RECORDS TO PROCESS:
(* ===== verification/RelayCall.v ===== *)
(** * Calls through the relay

    What a caller gets back: [binder_call] over [Relay] returns the answer of
    the peer, whose items the cursor reads. *)
From Stdlib Require Import ZArith Strings.Byte.
From stdpp Require Import base gmap list strings.
From S2P Require Import Prelude CMachine BinderProto BinderIo BinderParcel Binder BinderLemmas BinderParse BinderDriver BinderCommands BinderCall TestServer Relay.
Open Scope Z_scope.

(** ** Messages as bytes *)

Lemma mem_get_copied m p n bs m' q :
  mem_get m p n = Some bs -> bytes_at m' q bs -> copied m p m' q (Z.of_nat n).
Proof.
  intros [Hl H]%mem_get_Some Hb i Hi. rewrite bytes_at_lookup in Hb.
  destruct (lookup_lt_is_Some_2 bs (Z.to_nat i)) as [b E]; [lia|].
  pose proof (Hb _ _ E) as E'. rewrite Z2Nat.id in E' by lia. rewrite E'.
  specialize (H (Z.to_nat i) ltac:(lia)). rewrite Z2Nat.id in H by lia. by rewrite H.
Qed.

(** The receiver reads the items from the bytes. *)
Lemma encodes_reads its dat os m rd :
  encodes its dat os -> bytes_at m (data rd) dat -> bytes_at m (offs rd) os ->
  data0 rd = data rd -> 0 < data rd -> data_avail rd = Z.of_nat (length dat) ->
  data rd + data_avail rd < 4294967296 -> offs_avail rd = Z.of_nat (length os) / 4 ->
  bio_reads m rd its.
Proof.
  intros [Hs Hwf -> Hp] Hb Ho E0 Hpos Ea Hhi Eo.
  pose proof (items_size_nonneg its Hwf). pose proof (length_item_offsets 0 its).
  split; try done; try lia.
  - rewrite <- (Z.add_0_r (data rd)).
    eapply (parcel_at_copied (mem_write ∅ 0 dat) 0); [done| |lia| |by rewrite Z.add_0_r].
    + eapply mem_get_copied; [apply mem_write_bytes_at|exact Hb].
    + lia.
  - exists (item_offsets 0 its). split_and!; [done| | |].
    + rewrite Eo, length_u32s_bytes, Nat2Z.inj_mul, Z.mul_comm, Z.div_mul by lia. lia.
    + eapply Forall_impl; [apply item_offsets_bounds; [done|lia]|]. cbn. lia.
    + by rewrite E0, Z.sub_diag.
Qed.

(** The bytes a writer produced. *)
Lemma writes_encodes m io lo n k its :
  bio_writes m io lo n k its ->
  exists dat os, mem_get m (data0 io) (Z.to_nat (data io - data0 io)) = Some dat /\
    mem_get m (offs0 io) (Z.to_nat (offs io - offs0 io)) = Some os /\ encodes its dat os.
Proof.
  intros [[] Hm Hits Ho0 Hd0 Hd Ho Ha Hoa Hf Hp Ht].
  pose proof (items_objs_nonneg its). pose proof (items_size_nonneg its Hits).
  pose proof (length_item_offsets 0 its).
  destruct (mapped_mem_get m (data0 io) (Z.to_nat (data io - data0 io))) as (dat & E & L).
  { eapply mapped_sub; [exact Hm|lia..]. }
  exists dat, (u32s_bytes (item_offsets 0 its)). split; [exact E|]. split.
  { unfold bytes_at in Ht. rewrite Ho0, <- Ht. f_equal. rewrite length_u32s_bytes. lia. }
  split; [lia|done|done|]. rewrite <- (Z.add_0_r 0).
  eapply (parcel_at_copied m (data0 io)); [done| |lia| |by rewrite Z.add_0_r].
  - eapply mem_get_copied; [exact E|apply mem_write_bytes_at].
  - lia.
Qed.

(** ** What a process prints *)

Definition is_print (e : event) : Prop := match e with EvPrint _ _ _ => True | _ => False end.
#[export] Instance is_print_dec e : Decision (is_print e).
Proof. destruct e; apply _. Defined.

Definition prints (t : list event) : list event := filter is_print t.

Lemma prints_app a b : prints (a ++ b) = prints a ++ prints b.
Proof. apply filter_app. Qed.

(** ** The call *)

Lemma word_at m p vs i v :
  words_at m p vs -> vs !! i = Some v -> word_ok v -> word m (p + 4 * Z.of_nat i) = v.
Proof.
  intros Hw Hi Hv. unfold word. rewrite words_at_lookup in Hw. specialize (Hw i v Hi).
  unfold bytes_at in Hw. rewrite length_le_bytes in Hw. rewrite Hw. by apply le_val_bytes_4.
Qed.

(** The write of a call is recognised. *)
Lemma call_of_words m b msg target code cookie pid euid dat os :
  words_at m (write_buffer b) (call_words msg target code cookie pid euid) ->
  write_consumed b = 0 -> write_size b = 44 -> 0 < read_size b ->
  word_ok target -> word_ok code -> word_ok (data0 msg) -> word_ok (offs0 msg) ->
  word_ok (data msg - data0 msg) -> word_ok (offs msg - offs0 msg) ->
  mem_get m (data0 msg) (Z.to_nat (data msg - data0 msg)) = Some dat ->
  mem_get m (offs0 msg) (Z.to_nat (offs msg - offs0 msg)) = Some os ->
  call_of m b = Some (target, code, dat, os).
Proof.
  intros Hw Hc Hs Hr Ht Hcode Hd0 Ho0 Hd Ho Ed Eo. unfold word_ok in Hd, Ho.
  unfold call_of. rewrite Hc, Hs, Z.sub_0_r, Z.add_0_r. set (p := write_buffer b) in *.
  rewrite (proj2 (Z.ltb_lt 0 _)) by done.
  assert (forall (i : nat) v, call_words msg target code cookie pid euid !! i = Some v -> word_ok v ->
            word m (p + 4 * Z.of_nat i) = v) as Hword by (intros; by eapply word_at).
  pose proof (Hword 0%nat _ eq_refl ltac:(by vm_compute)) as H0. rewrite Z.add_0_r in H0.
  assert (word m (p + 4) = target) as H1 by exact (Hword 1%nat _ eq_refl Ht).
  assert (word m (p + 12) = code) as H3 by exact (Hword 3%nat _ eq_refl Hcode).
  assert (word m (p + 28) = u32 (data msg - data0 msg)) as H7 by exact (Hword 7%nat _ eq_refl (u32_range _)).
  assert (word m (p + 32) = u32 (offs msg - offs0 msg)) as H8 by exact (Hword 8%nat _ eq_refl (u32_range _)).
  assert (word m (p + 36) = data0 msg) as H9 by exact (Hword 9%nat _ eq_refl Hd0).
  assert (word m (p + 40) = offs0 msg) as H10 by exact (Hword 10%nat _ eq_refl Ho0).
  rewrite u32_small in H7, H8 by done.
  rewrite H0, H1, H3, H7, H8, H9, H10, Ed. cbn [mbind option_bind]. rewrite Eo. done.
Qed.

Lemma mapped_mappedb m p n : 0 <= n -> mapped m p n -> mappedb m p n = true.
Proof.
  intros Hn Hm. unfold mappedb. destruct (mapped_mem_get m p (Z.to_nat n)) as (bs & -> & _); [|done].
  by rewrite Z2Nat.id.
Qed.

EXERCISE: Using the entries above, give again exactly the lines from the line holding "Definition is_print (e" through the line holding "intros Hw Hi". Include both end lines and nothing else.

EXERCISE RESULT:
Definition is_print (e : event) : Prop := match e with EvPrint _ _ _ => True | _ => False end.
#[export] Instance is_print_dec e : Decision (is_print e).
Proof. destruct e; apply _. Defined.

Definition prints (t : list event) : list event := filter is_print t.

Lemma prints_app a b : prints (a ++ b) = prints a ++ prints b.
Proof. apply filter_app. Qed.

(** ** The call *)

Lemma word_at m p vs i v :
  words_at m p vs -> vs !! i = Some v -> word_ok v -> word m (p + 4 * Z.of_nat i) = v.
Proof.
  intros Hw Hi Hv. unfold word. rewrite words_at_lookup in Hw. specialize (Hw i v Hi).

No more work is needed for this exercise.